The ultimate solution is for states and the federal government to create a voluntary system of public funding under which candidates run vigorous campaigns funded by a combination of small contributions and limited public dollars.

Common Cause and its allies have developed a new campaign finance model that combines the best from successful state public financing systems – such as the “Clean Elections” laws in Connecticut, Arizona, Maine, North Carolina and New Mexico, as well as matching funds systems in Minnesota and New York City – and Internet-base small-donor fundraising strategies.

This 21st Century approach – which focuses on changing the source of campaign funding instead of spending limits – will allow candidates who swear off special interest money to run for office on a blend of small donations and limited public funds. Bipartisan legislation is being prepared now that adopts this approach to modernize the outdated presidential public financing system and to create a new program for Congress.

Our urgent reform package for America would also build walls between lawmakers and the private interests that seek to buy their votes, by enacting specific pay-to-play laws. Given the broad array of companies that do business with state and federal governments, this is a difficult challenge, but it is critical to the task of severing the connection between big money and politics.
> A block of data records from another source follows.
Lemma queue_upd q f st p : queue (upd_queue q f st) p = if decide (p = q) then f (queue st q) else queue st p.
Proof.
  unfold queue at 1. cbn [upd_queue with_queues queues]. case_decide; subst; [by rewrite lookup_insert_eq|].
  by rewrite lookup_insert_ne by congruence.
Qed.

Lemma sync_upd s f st r : sync (upd_sync s f st) r = if decide (r = s) then f (sync st s) else sync st r.
Proof.
  unfold sync at 1. cbn [upd_sync with_syncs syncs]. case_decide; subst; [by rewrite lookup_insert_eq|].
  by rewrite lookup_insert_ne by congruence.
Qed.

Lemma wflag_set w b st v j : 0 <= b -> 0 <= j ->
  wflag (set_wflag w b st) v j = wflag st v j || (bool_decide (v = w) && (b =? j)).
Proof.
  intros. unfold wflag, set_wflag. rewrite work_upd. case_decide as E.
  - subst. cbn [with_w_flags w_flags]. by rewrite flag_test_set, bool_decide_true.
  - by rewrite bool_decide_false, orb_false_r.
Qed.

Lemma wflag_clear w b st v j : 0 <= b -> 0 <= j < 32 ->
  wflag (clear_wflag w b st) v j = wflag st v j && negb (bool_decide (v = w) && (b =? j)).
Proof.
  intros. unfold wflag, clear_wflag. rewrite work_upd. case_decide as E.
  - subst. cbn [with_w_flags w_flags]. by rewrite flag_test_clear, bool_decide_true.
  - by rewrite bool_decide_false, andb_true_r.
Qed.

Lemma qflag_set q b st p j : 0 <= b -> 0 <= j ->
  qflag (set_qflag q b st) p j = qflag st p j || (bool_decide (p = q) && (b =? j)).
Proof.
  intros. unfold qflag, set_qflag. rewrite queue_upd. case_decide as E.
  - subst. cbn [with_q_flags q_flags]. by rewrite flag_test_set, bool_decide_true.
  - by rewrite bool_decide_false, orb_false_r.
Qed.

Lemma qflag_clear q b st p j : 0 <= b -> 0 <= j < 32 ->
  qflag (clear_qflag q b st) p j = qflag st p j && negb (bool_decide (p = q) && (b =? j)).
Proof.
  intros. unfold qflag, clear_qflag. rewrite queue_upd. case_decide as E.
  - subst. cbn [with_q_flags q_flags]. by rewrite flag_test_clear, bool_decide_true.
  - by rewrite bool_decide_false, andb_true_r.
Qed.

(** An update that changes no flag, or only the flags, or only a list. *)
Lemma wflag_queue w q st v j : wflag (upd_work w (with_w_queue q) st) v j = wflag st v j.
Proof. unfold wflag. rewrite work_upd. case_decide; by subst. Qed.

Lemma home_flags w f st v : w_queue (work (upd_work w (with_w_flags f) st) v) = w_queue (work st v).
Proof. rewrite work_upd. case_decide; by subst. Qed.

Lemma home_set w b st v : w_queue (work (set_wflag w b st) v) = w_queue (work st v).
Proof. apply home_flags. Qed.

Lemma home_clear w b st v : w_queue (work (clear_wflag w b st) v) = w_queue (work st v).
Proof. apply home_flags. Qed.

Lemma home_queue w q st v :
  w_queue (work (upd_work w (with_w_queue q) st) v) = if decide (v = w) then q else w_queue (work st v).
Proof. rewrite work_upd. case_decide; by subst. Qed.

Lemma pending_pending q f st p :
  pending (queue (upd_queue q (with_pending f) st) p) =
  if decide (p = q) then f (pending (queue st q)) else pending (queue st p).
Proof. rewrite queue_upd. case_decide; by subst. Qed.

Lemma pending_flags q f st p : pending (queue (upd_queue q (with_q_flags f) st) p) = pending (queue st p).
Proof. rewrite queue_upd. case_decide; by subst. Qed.

Lemma thread_flags q f st p : q_thread (queue (upd_queue q (with_q_flags f) st) p) = q_thread (queue st p).
Proof. rewrite queue_upd. case_decide; by subst. Qed.

Lemma pending_qset q b st p : pending (queue (set_qflag q b st) p) = pending (queue st p).
Proof. apply pending_flags. Qed.

Lemma pending_qclear q b st p : pending (queue (clear_qflag q b st) p) = pending (queue st p).
Proof. apply pending_flags. Qed.

Lemma thread_qset q b st p : q_thread (queue (set_qflag q b st) p) = q_thread (queue st p).
Proof. apply thread_flags. Qed.

Lemma thread_qclear q b st p : q_thread (queue (clear_qflag q b st) p) = q_thread (queue st p).
Proof. apply thread_flags. Qed.

Lemma thread_pending q f st p : q_thread (queue (upd_queue q (with_pending f) st) p) = q_thread (queue st p).
Proof. rewrite queue_upd. case_decide; by subst. Qed.

Lemma qflag_pending q f st p j : qflag (upd_queue q (with_pending f) st) p j = qflag st p j.
Proof. unfold qflag. rewrite queue_upd. case_decide; by subst. Qed.

Lemma executing_with m st : executing (with_executing m st) = m.
Proof. done. Qed.

Lemma cancels_with l st : pending_cancels (with_pending_cancels l st) = l.
Proof. done. Qed.

(** ** The two invariants *)

Record lists_ok (st : work_state) : Prop := {
  lo_fault : work_fault st = false;
  lo_nodup : forall q, NoDup (pending (queue st q));
  lo_item : forall q n, W_item n ∈ pending (queue st q) <->
    wflag st (W_item n) K_WORK_QUEUED_BIT = true /\ w_queue (work st (W_item n)) = Some q;
  lo_queued : forall n, wflag st (W_item n) K_WORK_QUEUED_BIT = true -> w_queue (work st (W_item n)) <> None;
  lo_exec : forall w, wflag st w K_WORK_RUNNING_BIT = true <-> exists q, executing st !! q = Some w;
  lo_exec_inj : forall w q q', executing st !! q = Some w -> executing st !! q' = Some w -> q = q';
  lo_home : forall q n, executing st !! q = Some (W_item n) -> w_queue (work st (W_item n)) = Some q;
  lo_busy : forall q, qflag st q K_WORK_QUEUE_BUSY_BIT = bool_decide (is_Some (executing st !! q));
  lo_started : forall q, pending (queue st q) <> [] \/ is_Some (executing st !! q) ->
    qflag st q K_WORK_QUEUE_STARTED_BIT = true;
  lo_cancel : forall w, wflag st w K_WORK_CANCELING_BIT = true ->
    wflag st w K_WORK_RUNNING_BIT = true /\ wflag st w K_WORK_QUEUED_BIT = false;
  lo_flushing : forall n, wflag st (W_item n) K_WORK_FLUSHING_BIT = false;
  (* a flusher is in one list or is being executed, never both *)
  lo_flusher : forall s, wflag st (W_flusher s) K_WORK_CANCELING_BIT = false /\
    wflag st (W_flusher s) K_WORK_QUEUED_BIT = false;
  lo_once : forall s q, W_flusher s ∈ pending (queue st q) ->
    wflag st (W_flusher s) K_WORK_RUNNING_BIT = false /\
    forall q', W_flusher s ∈ pending (queue st q') -> q' = q;
  lo_active : forall s, (exists q, W_flusher s ∈ pending (queue st q)) \/
      wflag st (W_flusher s) K_WORK_RUNNING_BIT = true ->
    wflag st (W_flusher s) K_WORK_FLUSHING_BIT = true /\ is_Some (syncs st !! s);
  lo_cancels : forall s, s ∈ pending_cancels st -> is_Some (syncs st !! s)
}.

Record wait_ok (st : work_state) (k : kernel) : Prop := {
  wt_inv : inv k;
  wt_notify : forall q t, t ∈ wq k (notifyq q) ->
    t = q_thread (queue st q) /\ pending (queue st q) = [] /\
    qflag st q K_WORK_QUEUE_DRAIN_BIT = false /\ executing st !! q = None;
  wt_drain : forall q, wq k (drainq q) <> [] -> qflag st q K_WORK_QUEUE_DRAIN_BIT = true;
  wt_delay : forall n, dwork_timeout n ∈ ids (tq k) -> wflag st (W_item n) K_WORK_DELAYED_BIT = true;
  wt_sync : forall s, is_Some (syncs st !! s) -> sem_ok (syncq s) (sync_sem (sync st s)) k
}.

Definition work_ok (st : work_state) (k : kernel) : Prop := lists_ok st /\ wait_ok st k.

(** ** Automation *)

Ltac bit_range := unfold K_WORK_RUNNING_BIT, K_WORK_CANCELING_BIT, K_WORK_QUEUED_BIT, K_WORK_DELAYED_BIT,
  K_WORK_FLUSHING_BIT, K_WORK_QUEUE_STARTED_BIT, K_WORK_QUEUE_BUSY_BIT, K_WORK_QUEUE_DRAIN_BIT,
  K_WORK_QUEUE_PLUGGED_BIT; lia.

#[global] Hint Rewrite wflag_set wflag_clear qflag_set qflag_clear using bit_range : work.
#[global] Hint Rewrite wflag_queue home_flags home_set home_clear home_queue pending_flags pending_pending
  pending_qset pending_qclear thread_qset thread_qclear thread_flags thread_pending qflag_pending
  executing_with cancels_with : work.

Ltac bit_eval :=
  repeat match goal with
  | |- context [Z.eqb ?a ?b] =>
      let c := eval vm_compute in (Z.eqb a b) in
      match c with true => change (Z.eqb a b) with true | false => change (Z.eqb a b) with false end
  | H : context [Z.eqb ?a ?b] |- _ =>
      let c := eval vm_compute in (Z.eqb a b) in
      match c with true => change (Z.eqb a b) with true in H | false => change (Z.eqb a b) with false in H end
  end.

(** Skip the updates that a reading does not see. *)
Ltac skip_updates :=
  repeat match goal with
  | |- context [wflag (?u ?s)] => progress change (wflag (u s)) with (wflag s)
  | |- context [work (?u ?s)] => progress change (work (u s)) with (work s)
  | |- context [qflag (?u ?s)] => progress change (qflag (u s)) with (qflag s)
  | |- context [queue (?u ?s)] => progress change (queue (u s)) with (queue s)
  | |- context [sync (?u ?s)] => progress change (sync (u s)) with (sync s)
  | |- context [executing (?u ?s)] => progress change (executing (u s)) with (executing s)
  | |- context [syncs (?u ?s)] => progress change (syncs (u s)) with (syncs s)
  | |- context [pending_cancels (?u ?s)] => progress change (pending_cancels (u s)) with (pending_cancels s)
  | |- context [work_fault (?u ?s)] => progress change (work_fault (u s)) with (work_fault s)
  end.

(** Read the state of an update. *)
Ltac work_simpl :=
  repeat (progress (skip_updates; autorewrite with work; bit_eval;
    rewrite ?andb_false_r, ?andb_true_r, ?orb_false_r, ?orb_true_r, ?andb_true_l, ?orb_false_l; cbn [negb])).

(** What an update [st'] leaves of the state, as equations; [VM] says what is
    in the lists. *)

Ltac work_view st' VM :=
  let VR := fresh in let VC := fresh in let VQ := fresh in let VF := fresh in let VH := fresh in
  let VP := fresh in let VS := fresh in let VB := fresh in let VE := fresh in let VY := fresh in
  let VL := fresh in let VX := fresh in
  eassert (forall v, wflag st' v K_WORK_RUNNING_BIT = _) as VR by (intros; unfold st'; work_simpl; reflexivity);
  eassert (forall v, wflag st' v K_WORK_CANCELING_BIT = _) as VC by (intros; unfold st'; work_simpl; reflexivity);
  eassert (forall v, wflag st' v K_WORK_QUEUED_BIT = _) as VQ by (intros; unfold st'; work_simpl; reflexivity);
  eassert (forall v, wflag st' v K_WORK_FLUSHING_BIT = _) as VF by (intros; unfold st'; work_simpl; reflexivity);
  eassert (forall v, w_queue (work st' v) = _) as VH by (intros; unfold st'; work_simpl; reflexivity);
  eassert (forall q, pending (queue st' q) = _) as VP by (intros; unfold st'; work_simpl; reflexivity);
  eassert (forall q, qflag st' q K_WORK_QUEUE_STARTED_BIT = _) as VS by (intros; unfold st'; work_simpl; reflexivity);
  eassert (forall q, qflag st' q K_WORK_QUEUE_BUSY_BIT = _) as VB by (intros; unfold st'; work_simpl; reflexivity);
  eassert (executing st' = _) as VE by (unfold st'; work_simpl; reflexivity);
  eassert (syncs st' = _) as VY by (unfold st'; work_simpl; reflexivity);
  eassert (pending_cancels st' = _) as VL by (unfold st'; work_simpl; reflexivity);
  eassert (work_fault st' = _) as VX by (unfold st'; work_simpl; reflexivity);
  clearbody st'; cbn beta in VR, VC, VQ, VF, VH, VP, VS, VB;
  split; try setoid_rewrite VR; try setoid_rewrite VC; try setoid_rewrite VQ; try setoid_rewrite VF;
    try setoid_rewrite VH; try setoid_rewrite VM; try setoid_rewrite VP; try setoid_rewrite VS; try setoid_rewrite VB;
    rewrite ?VE, ?VY, ?VL, ?VX; clear VR VC VQ VF VH VP VS VB VE VY VL VX VM; try done.

(** Case analysis on the flags an update read. *)
Ltac work_cases :=
  repeat first [case_decide | case_bool_decide]; simplify_eq;
  rewrite ?orb_true_r, ?orb_false_r, ?andb_true_r, ?andb_false_r in *; cbn [negb orb andb] in *.

(** ** Updates of the lists *)

Lemma lists_enqueue st n q :
  lists_ok st -> wflag st (W_item n) K_WORK_QUEUED_BIT = false -> wflag st (W_item n) K_WORK_CANCELING_BIT = false ->
  (wflag st (W_item n) K_WORK_RUNNING_BIT = true -> w_queue (work st (W_item n)) = Some q) ->
  qflag st q K_WORK_QUEUE_STARTED_BIT = true ->
  lists_ok (upd_work (W_item n) (with_w_queue (Some q)) (set_wflag (W_item n) K_WORK_QUEUED_BIT
    (upd_queue q (with_pending (fun l => l ++ [W_item n])) st))).
Proof.
  intros [] Q C R S. set (st' := upd_work _ _ _).
  assert (forall v p, v ∈ pending (queue st' p) <-> v ∈ pending (queue st p) \/ (v = W_item n /\ p = q)) as VM.
  { intros v p. unfold st'. work_simpl. case_decide; [subst; rewrite elem_of_app, list_elem_of_singleton|]; tauto. }
  work_view st' VM; intros.
  - case_decide; [|done]. apply NoDup_app. split_and!; [done|..|apply NoDup_singleton].
    intros v Hv ->%list_elem_of_singleton. apply lo_item0 in Hv as [Hv _]. congruence.
  - rewrite lo_item0. work_cases; [|tauto]. rewrite Q. intuition congruence.
  - work_cases; auto.
  - work_cases; [|auto]. assert (wflag st (W_item n) K_WORK_RUNNING_BIT = true) as X by (apply lo_exec0; eauto).
    rewrite <- R by done. by apply lo_home0.
  - revert H. case_decide; [by subst|]. apply lo_started0.
  - apply lo_cancel0 in H as H'. work_cases; [congruence|]. done.
  - destruct (lo_flusher0 s) as [F1 F2]. split; [done|]. rewrite F2. by work_cases.
  - destruct H as [H|[? _]]; [|done]. destruct (lo_once0 s q0 H) as [H1 H2]. split; [done|].
    intros q' [?|[? _]]; [auto|done].
  - apply lo_active0. destruct H as [(p & [?|[? _]])|?]; [left; eauto|done|by right].
Qed.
In 2005, in response to major statewide scandals, Connecticut lawmakers banned lobbyists, state contractors, and prospective state contractors from making contributions to legislative and statewide offices. In December 2008, a United States District Court judge upheld that ban on contributions from lobbyists and contractors doing work with the state government, finding:

In light of Connecticut’s recent history of corruption scandals involving high-ranking state politicians, I conclude that the legislature had a constitutional, sufficiently important interest in combating actual and perceived corruption by eliminating contributions from individuals with the means and motive to exercise undue influence over elected officials.

After scandals in New Jersey, the legislature passed tougher pay-to-play laws placing new restrictions on contributions by for-profit entities that have or are seeking New Jersey government contracts. These restrictions apply to contracts at the state, county, and municipal levels of government.

In Illinois, Gov. Blagojevich allegedly sought large campaign contributions from state contractors before a pay-to-play law went into effect on Jan. 1, which would have banned contributions from businesses doing contract work with the state in excess of $50,000.

The solution is not simply better enforcement of current law, or even merely more transparency for more transactions between officials and interested parties. Those are important elements, of course, but the root of the problem is the system itself – a system that has been nurtured and protected by the handful of interests who for decades have benefited the most, usually at the expense of the average taxpayer. Simply put, we need reforms that eliminate the near-addictive need for massive campaign donations.

Our package would end the pervasive conflicts of interest in the current system, open the door to more citizens in the electoral process by encouraging small donations, and restore a measure of confidence in the integrity of our institutions and the people who serve them.